====== SOURCE RECORDS ======

(* ===== verification/Sched.v ===== *)
(** The scheduler of kernel/proc.c: [scheduler] with its five policies,
    [sched], [yield], [sleep], [wakeup], [kill], [setkilled], [killed],
    [reparent] and [get_waiting_time].

    [swtch] is the [Swtch] of the resumption monad: [scheduler_round] stops
    there with the chosen process, and its continuation is what the scheduler
    does when that process gives the hart back through [sched]. *)

From stdpp Require Import base gmap strings numbers list.
From S2P Require Import Prelude Spinlock Kstate Mlfq.
Local Open Scope Z_scope.

(** [enum sched_policy]. *)
Definition SCHED_RR : Z := 0.
Definition SCHED_FCFS : Z := 1.
Definition SCHED_PRIORITY : Z := 2.
Definition SCHED_HRRN : Z := 3.
Definition SCHED_MLFQ : Z := 4.

Section ops.
Context {V : Type}.
Local Abbreviation K := (M (kstate V)).

Definition ticks : K Z := gets k_ticks.
Definition current_policy : K Z := gets k_policy.

(** [acquire(&mlfq.lock); enqueue_to_mlfq(p); release(&mlfq.lock);] *)
Definition enqueue_locked (i : nat) : K unit :=
  acquire mlfq_lock ;; enqueue_to_mlfq i ;; release mlfq_lock.

(** [c->proc = p]. *)
Definition set_cpu_proc (o : option nat) : K unit :=
  upd_mycpu (fun c => c <| c_proc := o |>).

(** [p->run_start_time = ticks; p->waiting_time = p->run_start_time - p->ready_time;] *)
Definition record_wait (i : nat) : K unit :=
  t ← ticks;
  upd_proc i (fun p => p <| p_run_start_time := int t |>) ;;
  upd_proc i (fun p => p <| p_waiting_time := int (p_run_start_time p - p_ready_time p) |>).

(** ** First come, first served (policy 1) *)

(** The scan over the process table; the result is [chosen], whose lock is
    held, and [min_arrival]. *)
Definition fcfs_visit (i : nat) (acc : option nat * Z) : K (option nat * Z) :=
  let '(chosen, min_arrival) := acc in
  acquire (LkProc i) ;;
  p ← get_proc i;
  if decide (p_state p = RUNNABLE) then
    if uint (p_arrival_time p) <? min_arrival then
      match chosen with Some c => release (LkProc c) | None => mret tt end ;;
      mret (Some i, uint (p_arrival_time p))
    else release (LkProc i) ;; mret (chosen, min_arrival)
  else release (LkProc i) ;; mret (chosen, min_arrival).

Definition fcfs_scan : K (option nat) :=
  acc ← for_acc (seq 0 NPROC) fcfs_visit (None, uint (-1));
  mret acc.1.

(** [swtch] to the chosen process, and back. *)
Definition run_chosen (i : nat) : K unit :=
  record_wait i ;;
  upd_proc i (fun p => p <| p_state := RUNNING |>) ;;
  set_cpu_proc (Some i) ;;
  swtch (ToProc i) ;;
  set_cpu_proc None ;;
  release (LkProc i).

Definition sched_fcfs : K unit :=
  chosen ← fcfs_scan;
  match chosen with
  | Some i => run_chosen i
  | None => intr_on
  end.

(** ** Priority (policy 2) *)

Definition priority_visit (i : nat) (chosen : option nat) : K (option nat) :=
  acquire (LkProc i) ;;
  p ← get_proc i;
  if decide (p_state p = RUNNABLE) then
    better ← match chosen with
             | None => mret true
             | Some c => pc ← get_proc c; mret (p_priority p <? p_priority pc)
             end;
    if better : bool then
      match chosen with Some c => release (LkProc c) | None => mret tt end ;;
      mret (Some i)
    else release (LkProc i) ;; mret chosen
  else release (LkProc i) ;; mret chosen.

Definition priority_scan : K (option nat) :=
  for_acc (seq 0 NPROC) priority_visit None.

Definition sched_priority : K unit :=
  chosen ← priority_scan;
  match chosen with
  | Some i => run_chosen i
  | None => intr_on
  end.

(** ** Highest response ratio next (policy 3) *)

(** Numerator and denominator of the response ratio of [p] at time [t]. *)
Definition response_ratio (t : Z) (p : proc) : Z * Z :=
  let wait_time := int (uint (t - p_arrival_time p)) in
  let service_time := if 0 <? p_last_runtime p then p_last_runtime p else 1 in
  (int (wait_time + service_time), service_time).

Definition hrrn_visit (i : nat) (acc : option nat * (Z * Z)) : K (option nat * (Z * Z)) :=
  let '(chosen, (chosen_rr_num, chosen_rr_den)) := acc in
  acquire (LkProc i) ;;
  p ← get_proc i;
  if decide (p_state p = RUNNABLE) then
    t ← ticks;
    let '(rr_num, rr_den) := response_ratio t p in
    if bool_decide (chosen = None) ||
       (int (chosen_rr_num * rr_den) <? int (rr_num * chosen_rr_den)) then
      match chosen with Some c => release (LkProc c) | None => mret tt end ;;
      mret (Some i, (rr_num, rr_den))
    else release (LkProc i) ;; mret acc
  else release (LkProc i) ;; mret acc.

Definition hrrn_scan : K (option nat) :=
  acc ← for_acc (seq 0 NPROC) hrrn_visit (None, (-1, 1));
  mret acc.1.

(** [int delta = ticks - p->runtime_start_ticks;
     p->last_runtime = delta > 0 ? delta : 1;] *)
Definition record_runtime (i : nat) : K unit :=
  t ← ticks;
  upd_proc i (fun p =>
    let delta := int (uint (t - p_runtime_start_ticks p)) in
    p <| p_last_runtime := if 0 <? delta then delta else 1 |>).

Definition sched_hrrn : K unit :=
  chosen ← hrrn_scan;
  match chosen with
  | Some i =>
      record_wait i ;;
      t ← ticks;
      upd_proc i (fun p => p <| p_runtime_start_ticks := int t |>) ;;
      upd_proc i (fun p => p <| p_state := RUNNING |>) ;;
      set_cpu_proc (Some i) ;;
      swtch (ToProc i) ;;
      set_cpu_proc None ;;
      record_runtime i ;;
      release (LkProc i)
  | None => intr_on
  end.

(** ** Multi-level feedback queue (policy 4) *)

Definition total_qsize : K Z :=
  for_acc (seq 0 QUEUE_LEVELS)
    (fun i total => n ← qsize_get (Z.of_nat i); mret (int (total + n))) 0.

(** All queues empty: enter every runnable process again. *)
Definition mlfq_refill : K unit :=
  acquire mlfq_lock ;;
  for_acc (seq 0 NPROC)
    (fun i _ =>
       p ← get_proc i;
       if decide (p_state p = RUNNABLE) then
         enqueue_to_mlfq i ;;
         upd_proc i (fun p => p <| p_time_slice := 0 |>)
       else mret tt) tt ;;
  release mlfq_lock.

(** Look at entry [i] of [level]; run it when it is runnable. *)
Definition mlfq_visit (level i : nat) : K (option unit) :=
  q ← queue_get (Z.of_nat level) i;
  match q with
  | None => mret None
  | Some x =>
      acquire (LkProc x) ;;
      p ← get_proc x;
      if decide (p_state p = RUNNABLE) then
        record_wait x ;;
        upd_proc x (fun p => p <| p_state := RUNNING |>) ;;
        set_cpu_proc (Some x) ;;
        queue_set (Z.of_nat level) i None ;;
        compact_queue (Z.of_nat level) ;;
        swtch (ToProc x) ;;
        set_cpu_proc None ;;
        release (LkProc x) ;;
        mret (Some tt)
      else release (LkProc x) ;; mret None
  end.

Definition mlfq_level (level : nat) : K (option unit) :=
  n ← qsize_get (Z.of_nat level);
  for_ret (seq 0 (Z.to_nat n)) (mlfq_visit level).

Definition sched_mlfq : K unit :=
  total ← total_qsize;
  when (total =? 0) mlfq_refill ;;
  found ← for_ret (seq 0 QUEUE_LEVELS) mlfq_level;
  match found with
  | Some _ => mret tt
  | None => intr_on
  end.

(** ** Round robin (policy 0 and any other value) *)

Definition rr_visit (i : nat) (found : bool) : K bool :=
  acquire (LkProc i) ;;
  p ← get_proc i;
  if decide (p_state p = RUNNABLE) then
    record_wait i ;;
    upd_proc i (fun p => p <| p_state := RUNNING |>) ;;
    set_cpu_proc (Some i) ;;
    swtch (ToProc i) ;;
    set_cpu_proc None ;;
    release (LkProc i) ;;
    mret true
  else release (LkProc i) ;; mret found.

======

**WHAT THIS TASK INVOLVES:** Please transcribe the data exactly from its first line. End with the line that contains "upd_proc i (fun p => p <| p_run_start_time".

**FINISHED EXERCISE:**
(* ===== verification/Sched.v ===== *)
(** The scheduler of kernel/proc.c: [scheduler] with its five policies,
    [sched], [yield], [sleep], [wakeup], [kill], [setkilled], [killed],
    [reparent] and [get_waiting_time].

    [swtch] is the [Swtch] of the resumption monad: [scheduler_round] stops
    there with the chosen process, and its continuation is what the scheduler
    does when that process gives the hart back through [sched]. *)

From stdpp Require Import base gmap strings numbers list.
From S2P Require Import Prelude Spinlock Kstate Mlfq.
Local Open Scope Z_scope.

(** [enum sched_policy]. *)
Definition SCHED_RR : Z := 0.
Definition SCHED_FCFS : Z := 1.
Definition SCHED_PRIORITY : Z := 2.
Definition SCHED_HRRN : Z := 3.
Definition SCHED_MLFQ : Z := 4.

Section ops.
Context {V : Type}.
Local Abbreviation K := (M (kstate V)).

Definition ticks : K Z := gets k_ticks.
Definition current_policy : K Z := gets k_policy.

(** [acquire(&mlfq.lock); enqueue_to_mlfq(p); release(&mlfq.lock);] *)
Definition enqueue_locked (i : nat) : K unit :=
  acquire mlfq_lock ;; enqueue_to_mlfq i ;; release mlfq_lock.

(** [c->proc = p]. *)
Definition set_cpu_proc (o : option nat) : K unit :=
  upd_mycpu (fun c => c <| c_proc := o |>).

(** [p->run_start_time = ticks; p->waiting_time = p->run_start_time - p->ready_time;] *)
Definition record_wait (i : nat) : K unit :=
  t ← ticks;
  upd_proc i (fun p => p <| p_run_start_time := int t |>) ;;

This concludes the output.